◆ Exercise prompt: Lines from the one containing "custom_id : string;" through the last line of the records below are to be repeated exactly.

Start of Block

Inductive Message :=
| Content (text : string)
    (** [view]: the description of the tag *)
| AlreadyExists (tag_name : string)
    (** ":x: Tag `tag_name` already exists." *)
| NowExists (tag_name : string)
    (** ":heavy_check_mark: `tag_name` now exists." *)
| Edited (tag_name : string)
    (** ":heavy_check_mark: Tag `tag_name` has been edited." *)
| Renamed (original_name tag_name : string)
    (** "... has been edited and re-named to `tag_name`." *)
| OriginalNotFound
    (** ":x: The original tag could not be found." *)
| Deleted (tag_name : string)
    (** ":heavy_check_mark: Tag `tag_name` has been successfully deleted." *)
| Embeds (es : list Embed)
    (** [ctx.send(embeds=embeds)] *)
| Paginator (pages : list Embed)
    (** [pag.send(ctx)] *)
| Choices (cs : list Choice).
    (** the answer of the autocomplete callback *)

Inductive Exception :=
| BadArgument_NotExist (tag_name : string)
    (** [naff.errors.BadArgument(":x: Tag tag_name does not exist.")] *)
| InvalidId
    (** raised by [PydanticObjectId] *)
| DuplicateKeyError
    (** raised by the driver on an id already in use *)
| IndexError.
    (** raised by the paginator that is sent without a page *)

Inductive Outcome :=
| Sent (m : Message)
| Raised (e : Exception).

(** The submitted form: the modal's custom id, its two text inputs and
    the user who sent it. *)
Record ModalContext := mkModal {
  custom_id : string;
  tag_name : string;
  tag_description : string;
  author : N
}.

(** What the handler reads from outside: [datetime.datetime.now()] and
    the id the driver gives to an inserted document. *)
Record World := mkWorld {
  now : datetime;
  new_id : N
}.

End of Block

◆ Output for this exercise:
  custom_id : string;
  tag_name : string;
  tag_description : string;
  author : N
}.

(** What the handler reads from outside: [datetime.datetime.now()] and
    the id the driver gives to an inserted document. *)
Record World := mkWorld {
  now : datetime;
  new_id : N
}.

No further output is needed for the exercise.